The two paid him through money orders or PayPal, Cool said.

Barna calculated from shipping and payment records that Cool sent a total of 599 turtles to his two primary buyers between July 2019 and July 2020, at a price of $62,219, plus 70 other turtles to a buyer in Pennsylvania for $7,000, according to the affidavit.

At their first meeting, Cool had said he didn’t know it was illegal to sell Eastern Box Turtles, but messages between Cool and others indicated he did understand it was illegal, Barna said.

Cool said he wanted to cooperate with authorities, but told Barna in August 2020 that his two main buyers had blocked him on Facebook and that he was not going to sell turtles any longer, Barna said.

However, in June, the state Department of Fish and Wildlife Resources got an anonymous tip that Cool was buying turtles again and transporting them out of state in his Chevrolet Tahoe.

In July, the owner of an automotive repair shop in West Virginia where Cool had had his SUV serviced told wildlife authorities they had seen an estimated 100 to 200 eastern box turtles in the vehicle.

The owner said that while employees replaced the water pump on Cool’s SUV, Cool took plastic bins of turtles out of the vehicle, cleaned the turtles, showed them to employees and said he was on his way to Pennsylvania to sell them to a “China man” from Brooklyn who shipped them out of the country, Barna said in his affidavit.

Cool told employees at the shop he was making about two trips a month to Pennsylvania to meet the buyer, Barna said.

Using the phone number Cool gave the repair shop, Barna, posing as a turtle seller, texted Cool a photo of eight turtles and asked how much they were worth.

Cool texted back “$80,” then a few days later said he would pay $15 each for adult females, Barna said.
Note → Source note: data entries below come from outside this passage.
(** What a validated edit is about to do, in the tree validation leaves. *)
Definition planned_as (t : tree) (e : FileEdit) (p : plannedEdit) : Prop :=
  edit_path e = pe_rel p ∧ action_of e = Some (pe_action p) ∧
  match pe_action p with
  | Create => pe_newContent p = NewText e
  | Delete => ∃ m, t !! pe_abs p = Some (File (OldText e) m)
  | Replace => ∃ c m, t !! pe_abs p = Some (File c m) ∧ Count c (OldText e) = 1%nat ∧
      pe_newContent p = Replace1 c (OldText e) (NewText e)
  end.

Lemma planned_as_grows t t' e p : grows t t' → planned_as t e p → planned_as t' e p.
Proof.
  intros Hg (? & ? & H). split; [done|]. split; [done|].
  assert (∀ c m, t !! pe_abs p = Some (File c m) → t' !! pe_abs p = Some (File c m)) as Hk.
  { intros c m Hc. by destruct (Hg (pe_abs p)) as [->|[? _]]; [|congruence]. }
  destruct (pe_action p); [done|destruct H as [m H]; eauto|destruct H as (c & m & ? & ?); eauto 10].
Qed.

Lemma ReadFile_spot lim env t r rel a c : Forall plain r → dir_at t r → spot r rel a → clear_to t r a → tree_ok t →
  ReadFile lim env t a = Ok c → ∃ m, t !! a = Some (File c m).
Proof.
  intros Hp Hr Hsp Hc Ht H. unfold ReadFile, Stat in H. destruct (w_read env a); [done|].
  destruct (stat lim t true a) as [[c' m| |]|] eqn:E; try done. injection H as ->.
  apply (stat_spot lim t r rel a true) in E; [by exists m|done..].
Qed.
(** Two patches of one file, both validated before either is written: both are
    reported as applied and the first is lost. *)
Example concurrent_patch_lost :
  let edit o n := [{| Path := "a.txt"; OldText := o; NewText := n |}] in
  let plan_of e := (plan go_limits sample_write sample_service "main" ["ws"] e false true sample_tree).2 in
  match plan_of (edit "hell" "jell"), plan_of (edit "o" "0") with
  | Ok p1, Ok p2 =>
      let '(d1, r1) := commit go_limits sample_digest sample_write sample_write "main" ["ws"] p1 sample_disk in
      let '(d2, r2) := commit go_limits sample_digest sample_write sample_write "main" ["ws"] p2 d1 in
      is_ok r1 = true ∧ is_ok r2 = true ∧ d_tree d2 !! ["ws"; "a.txt"] = Some (File "hell0" 420)
  | _, _ => False
  end.
Proof. by vm_compute. Qed.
Barna swore out the complaint against Cool Sept. 10. Cool was scheduled for an initial appearance in U.S. District Court in London Thursday.

A Kentucky man was charged in September 2021 with illegally selling turtles. A wildlife officer took this photo of turtles at the man’s house.
A Kentucky man was charged in September 2021 with illegally selling turtles. A wildlife officer took this photo of turtles at the man’s house.

Eastern Box Turtles are not considered endangered on a national level, but some states list them as a species of concern, and Maine considers them endangered, according to the National Wildlife Federation.

Habitat loss and collection for the pet market are factors in the decline of turtle populations, according to the federation.

Eastern Box Turtles are protected from commercial trade in every state in which they naturally occur, but with their colorful markings, they are valued in the pet trade, with China and Taiwan as particular destinations, said Jordan Gray, a biologist with the South Carolina-based Turtle Survival Alliance.

The turtle is increasingly a species of concern for conservationists, Gray said.

Taking turtles from the wild degrades natural heritage and can hurt the viability of particular turtle populations, Gray said.

“They are taking this ecologically valuable animal out of the wild population,” Gray said of traffickers. “You’re significantly increasing that population’s trajectory toward extinction.”